L'expression "cinéma militant" semble ainsi renvoyer exclusivement à la décennie qui s'articule autour de mai 1968 - auparavant, on parle par exemple de "cinéma de propagande ", ou de cinéma "parallèle ".
La technique majoritairement utilisée est celle du cinéma direct et politisé.
Autre trait formel commun : l'absence fréquente de moyens se traduit par des films généralement courts, en noir et blanc et en 16 millimètres, voire en super 8, dont la forme extrême est le "cinétract" - film de trois minutes, muet, noir et blanc, composé uniquement de photos en banc-titre - l'objectif étant la diffusion et l'agitation immédiates. S'y sont illustrés de concert Godard, Marker et Marc Riboud.
C'est donc mai 68 qui constitue le moment fondateur du cinéma militant : les Etats généraux, l'Institut Des Hautes Etudes Cinématographique en grève, voire même certaines agences de publicité organisent des équipes de tournage qui filment les manifestations, les grèves, la Sorbonne, Odéon, les différents mouvements politiques.
L'héritage de 1968
Ce bouillonnement de mai 68 se poursuit jusqu'au milieu des années 70. L'accession au pouvoir de Valery Giscard d'Estaing, la fin de cinélutte et la mutation vers le documentaire d'auteur que préfigure Nicolas Philibert, proche de Cinélutte, qui réalise en 1978, avec Gérard Mordillat, un film sur les patrons, La voix de son maître.
Slon (Société de Lancement des Oeuvres Nouvelles - et "éléphant" en russe), est fondé par Chris Marker dès 1967, dans la foulée de ce qu'on considère généralement comme le premier film du cinéma militant, Loin du Vietnam, film collectif contre la guerre du Vietnam regroupant les signatures prestigieuses d'Agnès Varda, Jean-Luc Godard, Alain Resnais, Ruy Guerra, Joris Ivens, Jean Rouch, René Vautier. Slon, est créé pour soutenir le tournage de A bientôt j'espère sur la grève ouvrière de la Rhodiaceta à Besançon en 1967, sous l'égide de Chris Marker et Mario Marret.
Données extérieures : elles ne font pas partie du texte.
Lemma walk_alloc m a root T va :
  vm_inv m a root T ->
  (avail a < missing (dirs va) T)%nat /\ walk root va true (m, a) = Panic no_space \/
  exists m' a' T' b, walk root va true (m, a) = Done (b + 8 * PX 0 va, (m', a')) /\
    vm_inv m' a' root T' /\ grows m a T m' a' T' /\ spends (dirs va) T a T' a' /\
    T' !! vpath va = Some b /\ b + 8 * PX 0 va <> 0.
Proof.
  intros HI. pose proof (pt_root _ _ _ (proj1 HI)) as Hr. unfold walk.
  destruct (walk_step 1 m a root T [] root va HI Hr) as [[HA HE]|
    (m1 & a1 & T1 & d & HE & HI1 & HG1 & HS1 & Hd)]; [simpl; lia| |].
  { left. split; [|done]. eapply short_mono; [|exact HA]. unfold dirs. set_solver. }
  rewrite HE. destruct (walk_step 0 m1 a1 root T1 [PX 2 va] d va HI1 Hd) as
    [[HA HE2]|(m2 & a2 & T2 & d2 & HE2 & HI2 & HG2 & HS2 & Hd2)]; [simpl; lia| |].
  { left. split; [|done]. by eapply short_trans. }
  right. rewrite HE2. exists m2, a2, T2, d2.
  split; [done|]. split; [done|]. split; [by eapply grows_trans|]. split; [by eapply spends_trans|].
  split; [done|]. destruct (pt_page _ _ _ (proj1 HI2) _ _ Hd2) as [[H0 _] _].
  pose proof (PX_range 0 va ltac:(lia)) as Hx. unfold px in Hx. lia.
Qed.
Mais le film est récusé par les ouvriers dès la fin 1967, qui critiquent le "romantisme" de Chris Marker. Ce demi-échec va permettre la formation des groupes de cinéma militant les plus célèbres de l'après 68, les groupes Medvedkine.
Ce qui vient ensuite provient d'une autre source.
Definition on_vm {R} (f : M (vst (A := A)) R) : M mst R :=
  zoom vm (fun v s => mkMst v (blocks s) (ref s) (ref_lock s) (objs s) (junk s) (drawn s)) f.
Definition on_ref {R} (f : M (rb_tree RefCntNode_t) R) : M mst R :=
  zoom ref (fun r s => mkMst (vm s) (blocks s) r (ref_lock s) (objs s) (junk s) (drawn s)) f.
Definition set_objs (o : gmap Z Mmap_t) : M mst unit :=
  modify (fun s => mkMst (vm s) (blocks s) (ref s) (ref_lock s) o (junk s) (drawn s)).
Definition set_lock (b : bool) : M mst unit :=
  modify (fun s => mkMst (vm s) (blocks s) (ref s) b (objs s) (junk s) (drawn s)).
Definition malloc_block : M mst Z := fun s =>
  match blk_malloc (blocks s) with
  | Some (p, b) => Done (p, mkMst (vm s) b (ref s) (ref_lock s) (objs s) (junk s) (drawn s))
  | None => Panic no_space
  end.
Definition free_block (p : Z) : M mst unit :=
  modify (fun s => mkMst (vm s) (blk_free p (blocks s)) (ref s) (ref_lock s) (objs s) (junk s) (drawn s)).
Definition uninit : M mst Z := fun s =>
  Done (junk s (drawn s), mkMst (vm s) (blocks s) (ref s) (ref_lock s) (objs s) (junk s) (S (drawn s))).

Definition get_obj (o : Z) : M mst Mmap_t :=
  m <- gets objs;; match m !! o with Some x => ret x | None => fault end.
Definition put_obj (o : Z) (x : Mmap_t) : M mst unit := m <- gets objs;; set_objs (<[o := x]> m).
Definition on_obj {R} (o : Z) (f : M (rb_tree MmapNode_t) R) : M mst R :=
  x <- get_obj o;;
  r <- (fun s => match f (tree x) with
                 | Done (r, t) => Done ((r, t), s)
                 | Panic msg => Panic msg
                 | Fault => Fault
                 | NoFuel => NoFuel
                 | Blocked => Blocked
                 end);;
  put_obj o (mkMmap r.2 (high_level x));;; ret r.1.

(** [ref_lock], for the task that runs. *)
Definition lm_lock : M mst unit :=
  h <- gets ref_lock;; if h : bool then panic "holding lock" else set_lock true.
Definition lm_unlock : M mst unit :=
  h <- gets ref_lock;; if h : bool then set_lock false else panic "unlock".
Definition check_lock : M mst bool :=
  h <- gets ref_lock;; if h : bool then ret false else lm_lock;;; ret true.

(** A [for(i = start; i < stop; i += PGSIZE)]. *)
Fixpoint for_pages (fuel : nat) (i stop : Z) (body : Z -> M mst unit) : M mst unit :=
  match fuel with
  | O => nofuel
  | S fuel => if i <? stop then body i;;; for_pages fuel (u64 (i + PGSIZE)) stop body else ret tt
  end.
Definition region_pages (d : MmapNode_t) (body : Z -> M mst unit) : M mst unit :=
  for_pages (S (S (Z.to_nat (sz d / PGSIZE)))) (addr d) (u64 (addr d + sz d)) body.

(** ** Reference counts *)

Definition ref_cnt_alloc (pa cnt : Z) : M mst Z :=
  node <- malloc_block;;
  dblk <- malloc_block;;
  if (dblk =? 0) || (node =? 0) then fault
  else on_ref (new_node node (mkRef dblk pa cnt));;; ret node.

Definition ref_find (pa : Z) : M mst Z :=
  w <- uninit;;
  on_ref (with_cmp_node (mkRef 0 pa w) (fun cmp => rb_find ref_cnt_compf cmp)).

Definition ref_cnt_inc (pa : Z) : M mst Z :=
  locked <- check_lock;;
  node <- ref_find pa;;
  head <- on_ref rb_head;;
  (if node =? head then
     node <- ref_cnt_alloc pa 1;;
     on_ref (rb_insert ref_cnt_compf node);;; ret tt
   else
     d <- on_ref (get_data node);;
     on_ref (set_data node (mkRef (rptr d) (raddr d) (u64 (ref_cnt d + 1)))));;;
  when locked lm_unlock;;;
  ret 0.

Definition ref_cnt_dec (pa : Z) : M mst Z :=
  locked <- check_lock;;
  node <- ref_find pa;;
  head <- on_ref rb_head;;
  if node =? head then when locked lm_unlock;;; ret (-1)
  else
    d <- on_ref (get_data node);;
    on_ref (set_data node (mkRef (rptr d) (raddr d) (u64 (ref_cnt d - 1))));;;
    d <- on_ref (get_data node);;
    when (ref_cnt d =? 0)
      (on_ref (rb_erase node);;;
       d <- on_ref (get_data node);;
       on_vm (free_page (raddr d));;;
       free_block (rptr d);;;
       on_ref (drop_node node);;; free_block node);;;
    when locked lm_unlock;;;
    ret 0.

Definition ref_cnt_get (pa : Z) : M mst Z :=
  locked <- check_lock;;
  node <- ref_find pa;;
  head <- on_ref rb_head;;
  if node =? head then when locked lm_unlock;;; ret 0
  else
    when locked lm_unlock;;;
    d <- on_ref (get_data node);; ret (ref_cnt d).

(** ** Objects and regions *)

Definition mmap_dump (o node : Z) : M mst unit :=
  d <- on_obj o (get_data node);;
  region_pages d (fun i => ref_cnt_get i;;; ret tt).

(** [node->type] is [MmapNode] for every node of an object's tree. *)
Definition mmap_free (o node : Z) : M mst unit :=
  mmap_dump o node;;;
  d <- on_obj o (get_data node);;
  free_block (dptr d);;;
  on_obj o (drop_node node);;; free_block node.

Definition mmap_freef (o n : Z) : M mst unit :=
  d <- on_obj o (get_data n);;
  region_pages d (fun i => ref_cnt_dec i;;; ret tt);;;
  mmap_free o n.

Definition mmap_init : M mst unit :=
  on_ref (put (raw_tree ref_head);;; rb_init false);;; set_lock false.

Definition mmap_create : M mst Z :=
  obj <- malloc_block;;
  if obj =? 0 then fault
  else
    high <- uninit;;
    put_obj obj (mkMmap (raw_tree obj) high);;;
    on_obj obj (rb_init false);;;
    ret obj.

(** [mmap_freef] on the nodes that [rb_clear_free] hands out, in order. *)
Fixpoint freef_all (o : Z) (l : list Z) : M mst unit :=
  match l with
  | [] => ret tt
  | n :: l => mmap_freef o n;;; freef_all o l
  end.
Definition mmap_destroy (obj : Z) : M mst unit :=
  if obj =? 0 then ret tt
  else
    freed <- on_obj obj rb_clear_free;;
    freef_all obj freed;;;
    m <- gets objs;; set_objs (delete obj m);;; free_block obj.

(** The node joins the store of the object it is made for. *)
Definition mmap_alloc (o addr sz perm flag : Z) : M mst Z :=
  dblk <- malloc_block;;
  node <- malloc_block;;
  if (dblk =? 0) || (node =? 0) then fault
  else on_obj o (new_node node (mkRegion dblk addr sz perm flag));;; ret node.
Definition mmap_alloc_copy (o : Z) (d : MmapNode_t) : M mst Z :=
  mmap_alloc o (addr d) (sz d) (perm d) (flag d).

Fixpoint uvm_mappages_loop (fuel : nat) (pagetable a last perm : Z) : M mst Z :=
  match fuel with
  | O => nofuel
  | S fuel =>
    pa <- on_vm malloc_page;;
    if pa =? 0 then ret (-1)
    else
      r <- on_vm (uvm_map pagetable a pa PGSIZE perm false);;
      if r <? 0 then ret (-1)
      else
        ref_cnt_inc pa;;;
        if a =? last then ret 0 else uvm_mappages_loop fuel pagetable (u64 (a + PGSIZE)) last perm
  end.
Definition uvm_mappages (pagetable va sz perm : Z) : M mst Z :=
  if sz =? 0 then ret 0
  else
    let a := PGROUNDDOWN va in
    let last := PGROUNDDOWN (u64 (va + sz - 1)) in
    uvm_mappages_loop (S (Z.to_nat (u64 (last - a) / PGSIZE))) pagetable a last perm.

Definition mmap_by_obj (obj pagetable addr sz perm flag : Z) (alloc_phy : bool) : M mst Z :=
  if negb (Z.land flag MAP_PRIVATE =? 0) && negb (Z.land flag MAP_SHARED =? 0) then
    panic "mmap: MAP_PRIVATE and MAP_SHARED can't be used together"
  else
    let flag := if Z.land flag MAP_SHARED =? 0 then Z.lor flag MAP_PRIVATE else flag in
    let addr := PGROUNDDOWN addr in
    let sz := PGROUNDUP sz in
    let rand_memory := (addr =? 0) && (Z.land flag MAP_ZERO =? 0) && negb (Z.land flag MAP_ANONYMOUS =? 0) in
    x <- get_obj obj;;
    let addr := if rand_memory then u64 (VA_ANYNOMOUS + high_level x) else addr in
    node <- mmap_alloc obj addr sz perm flag;;
    '(r, out) <- on_obj obj (rb_insert compf node);;
    head <- on_obj obj rb_head;;
    (if negb (out =? 0) && negb (r =? head) then
       when rand_memory
         (x <- get_obj obj;; put_obj obj (mkMmap (tree x) (u64 (high_level x + sz))))
     else panic "mmap failed");;;
    when alloc_phy (uvm_mappages pagetable addr sz (s32 perm);;; ret tt);;;
    ret addr.

Definition mmap (t : task_t) (addr sz perm flag : Z) (alloc_phy : bool) : M mst Z :=
  mmap_by_obj (mmap_obj t) (pagetable t) addr sz perm flag alloc_phy.

(** The value stored in [a0]. *)
Definition sys_mmap (t : task_t) (a0 a1 a2 a3 : Z) : M mst Z := mmap t a0 a1 a2 a3 false.

(** The comparison only reads [addr] of the local data. *)
Definition key_node (a : Z) : MmapNode_t := mkRegion 0 a 0 0 0.

Definition mmap_find (obj a : Z) : M mst (option MmapNode_t) :=
  on_obj obj (
    node <- with_cmp_node (key_node a) (fun cmp => rb_ubnd compf cmp);;
    lm <- rb_lmst;;
    if node =? lm then ret None
    else node <- rb_prev node;; d <- get_data node;; ret (Some d)).

(** ** Faults *)

Definition handle_accessfault : M mst unit := panic "access fault".

(** [*pte |= PTE_W] *)
Definition or_pte (pte bits : Z) : M mst unit :=
  on_vm (e <- load64 pte;; store64 pte (Z.lor e bits)).

(** [r_stval()], [r_scause()] and [mytask()] are arguments. *)
Definition handle_pagefault (t : task_t) (stval scause : Z) : M mst unit :=
  let va := PGROUNDDOWN stval in
  r <- mmap_find (mmap_obj t) va;;
  match r with
  | None => panic "page fault can't find the mapping"
  | Some mmap_node =>
    if negb ((addr mmap_node <=? va) && (va <? u64 (addr mmap_node + sz mmap_node))) then
      panic "page fault can't find the mapping"
    else
      pte <- on_vm (walk (pagetable t) va false);;
      e <- (if pte =? 0 then ret 0 else on_vm (load64 pte));;
      if negb (pte =? 0) && negb (Z.land e PTE_V =? 0) then
        let access_perm :=
          if scause =? 12 then PERM_X else if scause =? 13 then PERM_R
          else if scause =? 15 then PERM_W else 0 in
        if Z.land (perm mmap_node) access_perm =? 0 then panic "access fault permission denied"
        else
          let flags := PTE_FLAGS e in
          when ((Z.land flags PTE_W =? 0) && (access_perm =? PERM_W))
            (lm_lock;;;
             c <- ref_cnt_get va;;
             (if c =? 1 then or_pte pte PTE_W
              else
                e <- on_vm (load64 pte);;
                ref_cnt_dec (PTE2PA e);;;
                pa <- on_vm malloc_page;;
                if pa =? 0 then panic "access fault can't allocate physical memory"
                else
                  e <- on_vm (load64 pte);;
                  on_vm (on_mem (memcpy pa (PTE2PA e) PGSIZE));;;
                  on_vm (store64 pte (Z.lor (Z.lor (PA2PTE pa) flags) PTE_W));;;
                  ref_cnt_inc pa;;; ret tt);;;
             lm_unlock)
      else
        when (negb (Z.land (flag mmap_node) MAP_ANONYMOUS =? 0))
          (pa <- on_vm malloc_page;;
           if pa =? 0 then panic "page fault can't allocate physical memory"
           else
             r <- on_vm (uvm_map (pagetable t) va pa PGSIZE (s32 (perm mmap_node)) false);;
             if r <? 0 then panic "page fault can't map physical memory"
             else ref_cnt_inc pa;;; ret tt)
  end.

(** ** Fork and unmap *)

(** One page of [copy_mmap]; [~PTE_W] is a 64-bit mask. *)
Definition copy_page (t nt : task_t) (d : MmapNode_t) (va : Z) : M mst unit :=
  pte <- on_vm (walk (pagetable t) va false);;
  e <- (if pte =? 0 then ret 0 else on_vm (load64 pte));;
  if (pte =? 0) || (Z.land e PTE_V =? 0) then ret tt
  else
    let mask := if negb (Z.land (flag d) MAP_PRIVATE =? 0)
                then Z.land (2 ^ 64 - 1) (u64 (Z.lnot PTE_W)) else 2 ^ 64 - 1 in
    let pa := PTE2PA e in
    let p := s32 (Z.land (perm d) mask) in
    r <- on_vm (uvm_map (pagetable t) va pa PGSIZE p true);;
    if r <? 0 then panic "copy_mmap: uvm_map"
    else
      r <- on_vm (uvm_map (pagetable nt) va pa PGSIZE p false);;
      if r <? 0 then panic "copy_mmap: uvm_map"
      else ref_cnt_inc pa;;; ret tt.

Fixpoint copy_loop (fuel : nat) (t nt : task_t) (node head : Z) : M mst unit :=
  match fuel with
  | O => nofuel
  | S fuel =>
    if node =? head then ret tt
    else
      d <- on_obj (mmap_obj t) (get_data node);;
      n <- mmap_alloc_copy (mmap_obj nt) d;;
      '(_, out) <- on_obj (mmap_obj nt) (rb_insert compf n);;
      if out =? 0 then panic "copy_mmap: rb_insert"
      else
        d' <- on_obj (mmap_obj nt) (get_data n);;
        region_pages d' (copy_page t nt d');;;
        next <- on_obj (mmap_obj t) (rb_next node);;
        copy_loop fuel t nt next head
  end.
La conséquence la plus remarquable de mai 68 est l'émergence d'un cinéma politique de grande consommation symbolisée par "La trilogie" de Costa-Gavras avec Yves Montand :"Z, ou l'anatomie d'un assassinat politique", 1969 (un chef de l'opposition démocratique assassiné avec l'appui du pouvoir dans la Grèce des colonels) ; "L'aveu", 1970 (en 1951 à Prague, un homme politique est arrêté, mis au secret et contraint d'avouer des crimes imaginaires contre le communisme) ; "Etat de siège", 1973 (les Tupamaros enlèvent puis abattent un conseiller américain de la police chilienne).
Cannes, mai 68
Pour le monde du cinéma, mai 68 débute en février 1968, lorsque le ministre de la Culture André Malraux tente d'écarter Henri Langlois, fondateur et directeur de la Cinémathèque française, pour lui donner le poste moins important de directeur artistique.
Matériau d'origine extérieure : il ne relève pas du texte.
Lemma placed_apart : forall rs h i j r1 r2 a1 a2, 0 <= h -> VA_ANYNOMOUS + h + kernel_size rs < 2 ^ 64 -> (i < j)%nat ->
  rs !! i = Some r1 -> rs !! j = Some r2 -> by_kernel r1 = true -> by_kernel r2 = true ->
  placed h rs !! i = Some a1 -> placed h rs !! j = Some a2 -> a1 + PGROUNDUP (q_sz r1) <= a2.
Proof.
  assert (0 < VA_ANYNOMOUS) as Hva by done.
  induction rs as [|q rs IH]; intros h i j r1 r2 a1 a2 Hh Hb Hij Hi Hj Hk1 Hk2 Ha1 Ha2; [done|]. cbn [placed kernel_size] in *.
  pose proof (kernel_size_nonneg rs). pose proof (PGROUNDUP_range (q_sz q)).
  destruct j as [|j]; [lia|]. cbn in Hj. destruct i as [|i]; cbn in Hi.
  - injection Hi as ->. rewrite Hk1 in Ha1, Ha2, Hb. cbn in Ha1, Ha2. injection Ha1 as <-. unfold u64 in Ha2 |- *.
    rewrite Z.mod_small in Ha2 |- * by lia. pose proof (placed_above rs (h + PGROUNDUP (q_sz r1)) j r2 a2 ltac:(lia) ltac:(lia) Hj Hk2 Ha2). lia.
  - revert Hb Ha1 Ha2. destruct (by_kernel q); intros Hb Ha1 Ha2; cbn in Ha1, Ha2.
    + unfold u64 in Ha1. unfold u64 in Ha2. rewrite Z.mod_small in Ha1, Ha2 by lia.
      eapply (IH (h + PGROUNDUP (q_sz q)) i j); [| | |exact Hi|exact Hj|done|done|exact Ha1|exact Ha2]; lia.
    + eapply (IH h i j); [| | |exact Hi|exact Hj|done|done|exact Ha1|exact Ha2]; lia.
Qed.

Lemma starts_NoDup s o x l : obj_ok s o x l -> NoDup (starts l).
Proof.
  intros Hok. destruct (view_listed _ _ _ (oo_view _ _ _ _ Hok)) as [_ Hs]. clear Hok. unfold starts.
  induction l as [|e l IH]; [constructor|]. destruct Hs as [He Hs]. cbn. apply NoDup_cons. split; [|by apply IH].
  intros (e' & E & He')%list_elem_of_fmap. rewrite Forall_forall in He. specialize (He e' He'). unfold compf in He. lia.
Qed.

Lemma placed_fst h r rs : placed h (r :: rs) =
  (if by_kernel r then u64 (VA_ANYNOMOUS + h) else PGROUNDDOWN (q_addr r)) ::
  placed (if by_kernel r then u64 (h + PGROUNDUP (q_sz r)) else h) rs.
Proof. cbn. by destruct (by_kernel r). Qed.

(** All the requests, one after the other. *)
Lemma mmaps_spec o pt : forall rs s x l, obj_ok s o x l -> more (2 * length rs) (blocks s) ->
  Forall (fun r => flags_ok (q_flag r) = true) rs ->
  if decide (NoDup (starts l ++ placed (high_level x) rs)) then
    exists s' x' l', mmaps o pt rs s = Done (placed (high_level x) rs, s') /\ obj_ok s' o x' l' /\ only_obj o s s' /\
      (shown ∘ snd <$> l') ≡ₚ zip_with asked (placed (high_level x) rs) rs ++ (shown ∘ snd <$> l)
  else mmaps o pt rs s = Panic "mmap failed".
Proof.
  induction rs as [|r rs IH]; intros s x l Hok Hmore Hf.
  - cbn [placed mmaps zip_with]. rewrite app_nil_r, decide_True by (by eapply starts_NoDup).
    exists s, x, l. split; [done|]. split; [done|]. by split.
  - apply Forall_cons in Hf as [Hf Hfs]. cbn [length] in Hmore. rewrite placed_fst. cbn [mmaps zip_with].
    pose proof (mmap_region_spec s o x l pt (q_addr r) (q_sz r) (q_perm r) (q_flag r) Hok (more_le 2 (2 * S (length rs)) _ ltac:(lia) Hmore) Hf) as H.
    cbn zeta in H. unfold region_addr in H. fold (by_kernel r) in H.
    set (a := if by_kernel r then u64 (VA_ANYNOMOUS + high_level x) else PGROUNDDOWN (q_addr r)) in *.
    destruct (listed_at a l) as [e|] eqn:El.
    { rewrite decide_False; [by apply bind_panic|]. rewrite NoDup_app. intros (_ & Hn & _).
      assert (listed_at a l <> None) as Hne by congruence. rewrite listed_starts in Hne.
      apply Hne. intros Hin. apply (Hn a Hin). by left. }
    destruct H as (node & d & s1 & x1 & E & Hok1 & HO1 & Hm1 & Hx1). rewrite (bind_done _ _ _ _ _ E).
    set (d1 := mkRegion d a (PGROUNDUP (q_sz r)) (q_perm r) (region_flag (q_flag r))) in *.
    specialize (IH s1 x1 _ Hok1 (Hm1 (2 * length rs)%nat ltac:(eapply more_le; [|exact Hmore]; lia)) Hfs). rewrite Hx1 in IH.
    assert (starts (add_region node d1 l) ++ placed (if by_kernel r then u64 (high_level x + PGROUNDUP (q_sz r)) else high_level x) rs ≡ₚ
            starts l ++ a :: placed (if by_kernel r then u64 (high_level x + PGROUNDUP (q_sz r)) else high_level x) rs) as HP.
    { rewrite <- Permutation_middle. unfold starts. rewrite (add_region_perm node d1 l). done. }
    unfold by_kernel in IH at 1 2 3 4. fold (by_kernel r) in IH.
    destruct (decide (NoDup (starts (add_region node d1 l) ++ _))) as [Hd|Hd] in IH.
    + rewrite decide_True by by rewrite <- HP. destruct IH as (s2 & x2 & l2 & E2 & Hok2 & HO2 & HP2).
      rewrite (bind_done _ _ _ _ _ E2). exists s2, x2, l2. split; [done|]. split; [done|]. split; [by eapply only_obj_trans|].
      rewrite HP2, (add_region_perm node d1 l). cbn. by rewrite <- Permutation_middle.
    + rewrite decide_False by by rewrite <- HP. by apply bind_panic.
Qed.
Face à cette décision, un Comité de défense de la Cinémathèque française est fondé par Truffaut, Godard et Rivette, pour protester contre cette éviction qu'ils jugent injuste. Des manifestations vont avoir lieu, et l'affaire prendre de plus en plus d'ampleur. Des réalisateurs internationaux soutiennent le comité de défense : Chaplin, Welles ou encore Kubrick sont de la partie. Tout le monde s'en mêle : inconnus alors (Daniel Cohn-Bendit) ou des politiciens importants, comme Mitterrand qui trouve choquante la mise à l'écart de Langlois. Malraux finira par réinstaller le père de la Cinémathèque à ses fonctions fin avril. Autant dire qu'à la veille de Cannes, le monde du cinéma n'est pas totalement en accord avec le gouvernement d'alors ...
Considérations politiques mises à part, tout semblait pourtant bien parti. La sélection est variée, avec des films venant de cinq pays d'Europe de l'est, mais aussi des productions britanniques, israéliennes, japonaises, ou encore, bien entendu, françaises. Mais, lorsque le 21e festival international du film démarre, la France est bouleversée depuis une semaine par des révoltes estudiantines. Etudiants et lycéens, face à l'arrestation de 500 manifestants à la Sorbonne, s'affrontent de plus en plus violemment avec la police à Paris.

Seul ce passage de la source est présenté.